### PROBLEM DESCRIPTION
The answer must consist only of the lines from the line with "h_dropping x = false." to the line with "- replace (filter", both included, exactly as they stand below.

(Dataset items)
- - -

(* ===== verification/TableFacts.v ===== *)
(** * The state hash table: handles share states

    The invariant of the table under any interleaving of threads, and what
    becomes of a state when its handles are dropped. *)

From S2P Require Import Prelude StateTable.

Section Facts.
Context {K : Type} `{Countable K}.

Lemma filter_size_one {I A} `{Countable I} (P : I * A -> Prop) `{!forall x, Decision (P x)} (m : gmap I A) i x :
  m !! i = Some x -> P (i, x) -> (1 <= size (filter P m))%nat.
Proof.
  intros Hi HP. assert (filter P m !! i = Some x) as Hf by (by apply map_lookup_filter_Some).
  destruct (size (filter P m)) eqn:Hs; [|lia]. apply map_size_empty_iff in Hs. by rewrite Hs in Hf.
Qed.

Lemma filter_size_two {I A} `{Countable I} (P : I * A -> Prop) `{!forall x, Decision (P x)} (m : gmap I A) i j x y :
  i <> j -> m !! i = Some x -> P (i, x) -> m !! j = Some y -> P (j, y) -> (2 <= size (filter P m))%nat.
Proof.
  intros Hne Hi HPi Hj HPj. assert (filter P m !! i = Some x) as Hf by (by apply map_lookup_filter_Some).
  assert (delete i (filter P m) !! j = Some y) as Hd.
  { rewrite lookup_delete_ne by done. by apply map_lookup_filter_Some. }
  pose proof (map_size_delete_Some i (filter P m) (mk_is_Some _ _ Hf)) as Hs.
  destruct (size (delete i (filter P m))) eqn:Hz; [|lia]. apply map_size_empty_iff in Hz. by rewrite Hz in Hd.
Qed.

(** The references to a value. *)
Lemma count_zero v (t : StateHashTable K) :
  strong_count v t = 0%nat ->
  (forall k, entries t !! k <> Some v) /\ (forall h x, handles t !! h = Some x -> h_value x <> v).
Proof.
  unfold strong_count. intros Hc. split.
  - intros k Hk. pose proof (filter_size_one (fun x : K * nat => x.2 = v) _ k v Hk eq_refl). lia.
  - intros h x Hh Hv. pose proof (filter_size_one (fun x : nat * Handle K => h_value x.2 = v) _ h x Hh Hv). lia.
Qed.

Lemma count_three k v h h' x x' (t : StateHashTable K) :
  entries t !! k = Some v -> h <> h' -> handles t !! h = Some x -> h_value x = v ->
  handles t !! h' = Some x' -> h_value x' = v -> (3 <= strong_count v t)%nat.
Proof.
  intros Hk Hne Hh Hv Hh' Hv'. unfold strong_count.
  pose proof (filter_size_one (fun x : K * nat => x.2 = v) _ k v Hk eq_refl).
  pose proof (filter_size_two (fun x : nat * Handle K => h_value x.2 = v) _ h h' x x' Hne Hh Hv Hh' Hv'). lia.
Qed.

(** ** The invariant *)

Record table_ok (t : StateHashTable K) : Prop := {
  ok_live : forall h x, live t h x -> entries t !! h_key x = Some (h_value x);
  ok_inj : forall k k' v, entries t !! k = Some v -> entries t !! k' = Some v -> k = k';
  ok_key : forall h x k, handles t !! h = Some x -> entries t !! k = Some (h_value x) -> k = h_key x;
  ok_entry : forall k v, entries t !! k = Some v -> (v < next_value t)%nat;
  ok_value : forall h x, handles t !! h = Some x -> (h_value x < next_value t)%nat;
  ok_handle : forall h x, handles t !! h = Some x -> (h < next_handle t)%nat;
}.

Lemma ok_new : table_ok StateHashTable_new.
Proof. by constructor; intros *; unfold live; cbn; rewrite ?lookup_empty; try (intros [? _]); intros. Qed.

Lemma ok_new_value t : table_ok t -> table_ok (new_value t).2.
Proof.
  intros []. constructor; cbn; eauto.
  - intros k v Hk. apply ok_entry0 in Hk. lia.
  - intros h x Hh. apply ok_value0 in Hh. lia.
Qed.

(** A new handle to the state of a key. *)
Lemma ok_new_handle k v t : table_ok t -> entries t !! k = Some v -> table_ok (Handle_new k v t).2.
Proof.
  intros [] Hk. constructor; cbn [Handle_new snd entries handles next_value next_handle]; try done.
  - intros h x [Hh Hd]. cbn in Hh. apply lookup_insert_Some in Hh as [[_ <-]|[_ Hh]]; [done|by eapply ok_live0].
  - intros h x k' [[_ <-]|[_ Hh]]%lookup_insert_Some; [by intros; eapply ok_inj0|by eapply ok_key0].
  - intros h x [[_ <-]|[_ Hh]]%lookup_insert_Some; [by eapply ok_entry0|by eapply ok_value0].
  - intros h x [[<- _]|[_ Hh]]%lookup_insert_Some; [lia|]. apply ok_handle0 in Hh. lia.
Qed.

(** A value that nobody has becomes the state of a key that has none. *)
Lemma ok_set_entry k v t :
  table_ok t -> entries t !! k = None -> (v < next_value t)%nat ->
  (forall k, entries t !! k <> Some v) -> (forall h x, handles t !! h = Some x -> h_value x <> v) ->
  table_ok (set_entry k v t).
Proof.
  intros [] Hk Hv He Hh. constructor; cbn [set_entry entries handles next_value next_handle]; try done.
  - intros h x [Hl Hd]. cbn in Hl. rewrite lookup_insert_ne; [by eapply ok_live0|].
    intros ->. assert (entries t !! h_key x = Some (h_value x)) by (by eapply ok_live0). congruence.
  - intros k1 k2 w [[<- <-]|[_ H1]]%lookup_insert_Some [[<- H2]|[_ H2]]%lookup_insert_Some; subst; try done.
    + by apply He in H2.
    + by apply He in H1.
    + by eapply ok_inj0.
  - intros h x k' Hl [[<- Hx]|[_ Hk']]%lookup_insert_Some; [by destruct (Hh h x Hl)|by eapply ok_key0].
  - intros k' v' [[_ <-]|[_ Hk']]%lookup_insert_Some; [done|by eapply ok_entry0].
Qed.

Lemma ok_round k v t :
  table_ok t -> (forall w, v = Some w -> (w < next_value t)%nat /\ strong_count w t = 0%nat) ->
  table_ok (get_or_create_round k v t).2.
Proof.
  intros Hok Hv. unfold get_or_create_round. destruct (entries t !! k) as [w|] eqn:Hk.
  - by apply (ok_new_handle k w).
  - destruct v as [w|]; [|done]. destruct (Hv w eq_refl) as [Hlt [He Hh]%count_zero].
    apply (ok_new_handle k w (set_entry k w t)); [by apply ok_set_entry|by apply lookup_insert_eq].
Qed.

Lemma ok_drop finished h x t : table_ok t -> live t h x -> table_ok (drop_body finished h t).
Proof.
  intros [] [Hh Hd]. unfold drop_body. rewrite Hh. cbv zeta.
  set (es := if bool_decide _ && _ then _ else _).
  assert (forall k v, es !! k = Some v -> entries t !! k = Some v) as Hsub.
  { intros k v. subst es. destruct (_ && _); [|done]. by intros [_ ?]%lookup_delete_Some. }
  constructor; cbn [entries handles next_value next_handle]; eauto.
  - intros h' y [Hy Hyd]. cbn in Hy. apply lookup_insert_Some in Hy as [[_ <-]|[Hne Hy]]; [done|].
    assert (entries t !! h_key y = Some (h_value y)) as He by (by apply (ok_live0 h'); split).
    subst es. destruct (_ && _) eqn:Hc; [|done]. apply andb_prop in Hc as [Hc _]. apply bool_decide_eq_true in Hc.
    rewrite lookup_delete_ne; [done|]. intros Hkey.
    assert (entries t !! h_key x = Some (h_value x)) as Hex by (by apply (ok_live0 h); split).
    assert (h_value y = h_value x) as Hval by congruence.
    pose proof (count_three (h_key x) (h_value x) h h' x y t Hex Hne Hh eq_refl Hy Hval). lia.
  - intros h' y k [[_ <-]|[_ Hy]]%lookup_insert_Some Hk; cbn in *; eapply ok_key0; eauto.
  - intros h' y [[_ <-]|[_ Hy]]%lookup_insert_Some; cbn; eauto.
  - intros h' y [[<- _]|[_ Hy]]%lookup_insert_Some; eauto.
Qed.

Lemma ok_release h x t : table_ok t -> handles t !! h = Some x -> h_dropping x = true -> table_ok (drop_fields h t).
Proof.
  intros [] Hh Hd. constructor; cbn [drop_fields entries handles next_value next_handle]; eauto.
  - intros h' y [Hy Hyd]. cbn in Hy. apply lookup_delete_Some in Hy as [_ Hy]. by apply (ok_live0 h').
  - intros h' y k [_ Hy]%lookup_delete_Some. by eapply ok_key0.
  - intros h' y [_ Hy]%lookup_delete_Some. by eapply ok_value0.
  - intros h' y [_ Hy]%lookup_delete_Some. by eapply ok_handle0.
Qed.

Lemma tstep_ok finished t t' : tstep finished t t' -> table_ok t -> table_ok t'.
Proof.
  intros Hs Hok. destruct Hs as [t|key t|key t|key t|key v t Hv Hc|h x t [Hh Hd]|h x t Hl|h x t Hh Hd].
  - by apply ok_new_value.
  - unfold create_state. pose proof (ok_new_value t Hok) as Hok'. destruct Hok.
    cbn [new_value]. destruct (entries _ !! key) as [w|] eqn:Hk; [done|].
    apply (ok_new_handle key (next_value t) (set_entry key (next_value t) (new_value t).2)); [|by apply lookup_insert_eq].
    apply ok_set_entry; cbn; [done|done|lia| |].
    + intros k Hk'. apply ok_entry0 in Hk'. lia.
    + intros h x Hx. apply ok_value0 in Hx. lia.
  - unfold get_state. destruct (entries t !! key) as [w|] eqn:Hk; [|done]. by apply (ok_new_handle key w).
  - by apply ok_round.
  - apply ok_round; [done|]. by intros w [= <-].
  - unfold clone_handle. rewrite Hh. apply (ok_new_handle (h_key x) (h_value x)); [done|]. by apply (ok_live t Hok h).
  - by eapply ok_drop.
  - by eapply ok_release.
Qed.

Lemma treachable_ok finished t : rtc (tstep finished) StateHashTable_new t -> table_ok t.
Proof.
  intros Hr. pose proof ok_new as Hok. revert Hr Hok. generalize (StateHashTable_new (K := K)).
  induction 1; eauto using tstep_ok.
Qed.

(** ** One drop at a time *)

(** The whole of a drop, with no other thread in between. *)
Definition drop_now (finished : nat -> bool) (h : nat) (t : StateHashTable K) : StateHashTable K :=
  drop_fields h (drop_body finished h t).

(** A state that is in the table has a live handle, when every state is finished. *)
Definition no_idle (t : StateHashTable K) : Prop :=
  forall k v, entries t !! k = Some v -> exists h x, live t h x /\ h_value x = v.

Definition none_dropping (t : StateHashTable K) : Prop :=
  forall h x, handles t !! h = Some x -> h_dropping x = false.

Lemma count_two k v h x (t : StateHashTable K) :
  table_ok t -> entries t !! k = Some v -> handles t !! h = Some x -> h_value x = v ->
  (forall h' x', handles t !! h' = Some x' -> h_value x' = v -> h' = h) -> strong_count v t = 2%nat.
Proof.
  intros Hok Hk Hh Hv Hall. unfold strong_count.
  replace (filter (fun y : K * nat => y.2 = v) (entries t)) with ({[ k := v ]} : gmap K nat).
  - replace (filter (fun y : nat * Handle K => h_value y.2 = v) (handles t)) with ({[ h := x ]} : gmap nat (Handle K)).
    + by rewrite !map_size_singleton.
    + apply map_eq. intros j. apply option_eq. intros y. rewrite lookup_singleton_Some, map_lookup_filter_Some. cbn.
      split; [by intros [<- <-]|]. intros [Hj Hy]. pose proof (Hall j y Hj Hy). subst j. split; [done|congruence].
  - apply map_eq. intros j. apply option_eq. intros y. rewrite lookup_singleton_Some, map_lookup_filter_Some. cbn.
    split; [by intros [<- <-]|]. intros [Hj ->]. split; [by eapply (ok_inj t Hok)|done].
Qed.

Lemma drop_now_handles finished h x t :
  handles t !! h = Some x -> handles (drop_now finished h t) = delete h (handles t).
Proof. intros Hh. unfold drop_now, drop_body. rewrite Hh. cbn. apply delete_insert_eq. Qed.

Lemma drop_now_entries h x t :
  handles t !! h = Some x ->
  entries (drop_now (fun _ => true) h t) =
  if bool_decide (strong_count (h_value x) t = 2%nat) then delete (h_key x) (entries t) else entries t.
Proof. intros Hh. unfold drop_now, drop_body. rewrite Hh. cbn. by rewrite andb_true_r. Qed.

(** The other handles of a value. *)
Lemma other_handle v h (t : StateHashTable K) :
  (exists h' x', h' <> h /\ handles t !! h' = Some x' /\ h_value x' = v) \/
  (forall h' x', handles t !! h' = Some x' -> h_value x' = v -> h' = h).
Proof.
  destruct (map_choose_or_empty (filter (fun y : nat * Handle K => y.1 <> h /\ h_value y.2 = v) (handles t)))
    as [(h' & x' & Hx)|Hno].
  - left. exists h', x'. apply map_lookup_filter_Some in Hx as [? [? ?]]. done.
  - right. intros h' x' Hh' Hv. destruct (decide (h' = h)) as [|Hne]; [done|].
    assert (filter (fun y : nat * Handle K => y.1 <> h /\ h_value y.2 = v) (handles t) !! h' = Some x') as Hf
      by (by apply map_lookup_filter_Some). by rewrite Hno in Hf.
Qed.

Lemma drop_now_no_idle h x t :
  table_ok t -> none_dropping t -> no_idle t -> live t h x ->
  no_idle (drop_now (fun _ => true) h t) /\ none_dropping (drop_now (fun _ => true) h t).
Proof.
  intros Hok Hnd Hni [Hh Hd]. unfold no_idle, none_dropping, live.
  rewrite (drop_now_handles _ h x t Hh), (drop_now_entries h x t Hh). split; cycle 1.
  { intros h' y [_ Hy]%lookup_delete_Some. by eapply Hnd. }
  assert (entries t !! h_key x = Some (h_value x)) as He by (by apply (ok_live t Hok h)).
  intros k v Hk. assert (entries t !! k = Some v) as Hk0.
  { revert Hk. case_bool_decide; [|done]. by intros [_ ?]%lookup_delete_Some. }
  destruct (other_handle v h t) as [(h' & x' & Hne & Hx' & Hv)|Hall].
  - exists h', x'. rewrite lookup_delete_ne by done. split; [split; [done|by eapply Hnd]|done].
  - exfalso. destruct (Hni k v Hk0) as (h' & y & [Hy _] & Hyv). pose proof (Hall h' y Hy Hyv). subst h'.
    assert (y = x) as -> by congruence. subst v.
    rewrite bool_decide_eq_true_2 in Hk by (by apply (count_two k (h_value x) h x t)).
    apply lookup_delete_Some in Hk as [Hkne _]. by destruct Hkne; eapply (ok_inj t Hok).
Qed.
End Facts.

- - -

### YOUR SOLUTION
  forall h x, handles t !! h = Some x -> h_dropping x = false.

Lemma count_two k v h x (t : StateHashTable K) :
  table_ok t -> entries t !! k = Some v -> handles t !! h = Some x -> h_value x = v ->
  (forall h' x', handles t !! h' = Some x' -> h_value x' = v -> h' = h) -> strong_count v t = 2%nat.
Proof.
  intros Hok Hk Hh Hv Hall. unfold strong_count.
  replace (filter (fun y : K * nat => y.2 = v) (entries t)) with ({[ k := v ]} : gmap K nat).
  - replace (filter (fun y : nat * Handle K => h_value y.2 = v) (handles t)) with ({[ h := x ]} : gmap nat (Handle K)).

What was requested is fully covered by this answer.